2. Bank CDs – Most of us are familiar with bank CDs which you can buy at your bank. They provide FDIC insurance, but are also subject to whatever the bank would like to pay. Some banks may not be providing the best rate for your money. Also, these are usually very illiquid and while you can access your funds before the CD matures you may pay a penalty to do so. You are guaranteed whatever interest is listed on the CD so you don’t have reinvestment risk for the term of the CD. There may be limited options on the term (in other words they may not offer a 24 month CD).

3. Brokered CDs/Treasuries – Brokered CDs are CDs that are bought in a brokerage account and have FDIC insurance. These will provide whatever the market rate is at the time and can in some cases be much higher than a bank CD. Because there are many types of CDs available, you can tailor the CD to your exact needs. Treasuries are similar in that there are many terms and types, and can be bought at any time. With either investment you can sell them early if you need to, but you may have a gain or loss. Depending on how you buy them there may be additional costs or fees. There are other client specific features such as tax benefits and the ability to put back a bond that should be discussed on a situational basis.

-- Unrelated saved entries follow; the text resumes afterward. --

(** * csv-to-array: the tokenizer, the delimiter detector and the record
      projection of [src/index.ts], embedded and verified.

    A JavaScript string is a sequence of UTF-16 code units; [text[i]] is the
    one-unit string at index [i].  Strings are therefore lists of code units
    ([N]), and the comparison of a one-unit string with a string [d] is the
    comparison of lists [d = [ch]].  A record ([CsvRow]) is a JavaScript
    object: its own properties are a finite map from strings to values. *)

From Stdlib Require Import String Ascii NArith QArith.
From Stdlib Require DecimalString DecimalNat DecimalFacts.
From stdpp Require Import base decidable option list gmap fin_maps.

(** ** Strings *)

Abbreviation char := N.
Abbreviation jsstring := (list N).

(** A string literal of the source, written with Rocq's string notation. *)
Definition js (s : string) : jsstring :=
  List.map N_of_ascii (list_ascii_of_string s).

Definition LF : char := 10%N.
Definition CR : char := 13%N.
Definition QUOTE : char := 34%N.
Definition BOM : char := 65279%N.

Definition chr_eqb (a b : char) : bool := N.eqb a b.
Definition str_eqb (a b : jsstring) : bool := bool_decide (a = b).
Definition is_empty {A} (s : list A) : bool :=
  match s with [] => true | _ => false end.

(** The code units [String.prototype.trim] strips: ECMAScript's WhiteSpace
    and LineTerminator productions. *)
Definition isWhite (c : char) : bool :=
  ((9 <=? c) && (c <=? 13))%N
  || (c =? 32)%N || (c =? 160)%N || (c =? 5760)%N
  || ((8192 <=? c) && (c <=? 8202))%N
  || (c =? 8232)%N || (c =? 8233)%N || (c =? 8239)%N
  || (c =? 8287)%N || (c =? 12288)%N || (c =? 65279)%N.

Fixpoint dropWhile {A} (p : A -> bool) (l : list A) : list A :=
  match l with
  | [] => []
  | x :: l' => if p x then dropWhile p l' else l
  end.

Definition trimStart (s : jsstring) : jsstring := dropWhile isWhite s.
Definition trimEnd (s : jsstring) : jsstring :=
  rev (dropWhile isWhite (rev s)).
Definition trim (s : jsstring) : jsstring := trimEnd (trimStart s).
Global Arguments trim : simpl never.

(** ** The row tokenizer: [parseRows] *)

Module Tokenizer.

Section ParseRows.
(** [delimiter], [opts.comment] and [opts.skipEmptyLines]. *)
Variable d : jsstring.
Variable comment : option jsstring.
Variable skipEmptyLines : bool.

(** The mutable locals of [parseRows]. *)
Record state := State {
  field : jsstring;
  row : list jsstring;
  inQuotes : bool;
  lines : list (list jsstring)
}.

Definition init : state :=
  {| field := []; row := []; inQuotes := false; lines := [] |}.

(** [field += ch] *)
Definition addChar (ch : char) (st : state) : state :=
  {| field := field st ++ [ch]; row := row st;
     inQuotes := inQuotes st; lines := lines st |}.

(** [inQuotes = !inQuotes] *)
Definition toggle (st : state) : state :=
  {| field := field st; row := row st;
     inQuotes := negb (inQuotes st); lines := lines st |}.

(** [row.push(field)]; [field] is reset to the empty string. *)
Definition pushField (st : state) : state :=
  {| field := []; row := row st ++ [field st];
     inQuotes := inQuotes st; lines := lines st |}.

(** The test of [pushRow]: [opts.skipEmptyLines && row.length === 1] and
    [row[0].trim()] is the empty string. *)
Definition blankRow (r : list jsstring) : bool :=
  skipEmptyLines
  && match r with [f] => is_empty (trim f) | _ => false end.

(** [if (!(...)) lines.push(row); row = []] *)
Definition pushRow (st : state) : state :=
  {| field := field st; row := [];
     inQuotes := inQuotes st;
     lines := if blankRow (row st) then lines st
              else lines st ++ [row st] |}.

(** [comment && ch === comment]: an absent or empty prefix is falsy, and
    a one-unit string equals the prefix only when the prefix is that one
    unit. *)
Definition isComment (ch : char) : bool :=
  match comment with
  | Some c => negb (is_empty c) && str_eqb c [ch]
  | None => false
  end.

(** [!inQuotes], [field] is the empty string, [row.length === 0],
    [comment && ch === comment]. *)
Definition commentStart (st : state) (ch : char) : bool :=
  negb (inQuotes st) && is_empty (field st)
  && is_empty (row st)
  && isComment ch.

(** [while (i < len && text[i] !== "\n") i++; continue;] followed by the
    [i++] of the [for]: the scan stops on the first line feed at or after
    the current index and the loop resumes behind it, or at the end of
    the text.  [k] is the rest of the [for] loop, [e] its result when the
    text is exhausted. *)
Definition skipLine {A} (k : jsstring -> A) (e : A) : jsstring -> A :=
  fix skip (r : jsstring) : A :=
    match r with
    | [] => e
    | c :: r' => if chr_eqb c LF then k r' else skip r'
    end.

(** The [for] loop over the text; the list is the text from index [i] on,
    its head [text[i]] and the head of its tail [next]. *)
Fixpoint loop (text : jsstring) (st : state) {struct text} : state :=
  match text with
  | [] => st
  | ch :: rest =>
    if commentStart st ch then
      if chr_eqb ch LF then loop rest st
      else skipLine (fun r => loop r st) st rest
    else if chr_eqb ch QUOTE then
      match rest with
      | next :: rest' =>
        if inQuotes st && chr_eqb next QUOTE
        then loop rest' (addChar QUOTE st)
        else loop rest (toggle st)
      | [] => loop rest (toggle st)
      end
    else if negb (inQuotes st) && str_eqb d [ch] then
      loop rest (pushField st)
    else if negb (inQuotes st) && (chr_eqb ch LF || chr_eqb ch CR) then
      match rest with
      | next :: rest' =>
        if chr_eqb ch CR && chr_eqb next LF
        then loop rest' (pushRow (pushField st))
        else loop rest (pushRow (pushField st))
      | [] => loop rest (pushRow (pushField st))
      end
    else loop rest (addChar ch st)
  end.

4. Money Market Funds – These are mutual funds that make investments in short maturity bonds with high current rates which have subsequent reinvestment risk. They may pay slightly higher than bank accounts but often charge a small expense to run the fund. It’s important to remember these are investments and in times of extreme stress can lose value. They can often be sold within a day and give ready access to your funds.

5. Short-term Municipal BondsFor clients who are in higher tax brackets or high tax states, owning short-term municipal bonds can help provide lower or tax-free income while allowing them the liquidity of selling the investment if needed. Similar to treasuries these investments may have extra costs that impact their return and may experience a gain or loss if sold early.

6. Fixed Annuities – For clients looking to lock in a rate and do not need access to their funds or FDIC insurance, fixed annuities can be a viable alternative. Rates are likely higher than a bank CD and gains are tax deferred. There are often costs for early surrender and may be tax penalties if you withdraw before 59½ years old so they should be viewed as a longer-term investment.


When we advise clients on their financial plan, we often recommend they hold 12-18 months of cash. You may be able to combine these options in a way that increases your interest while giving you liquidity.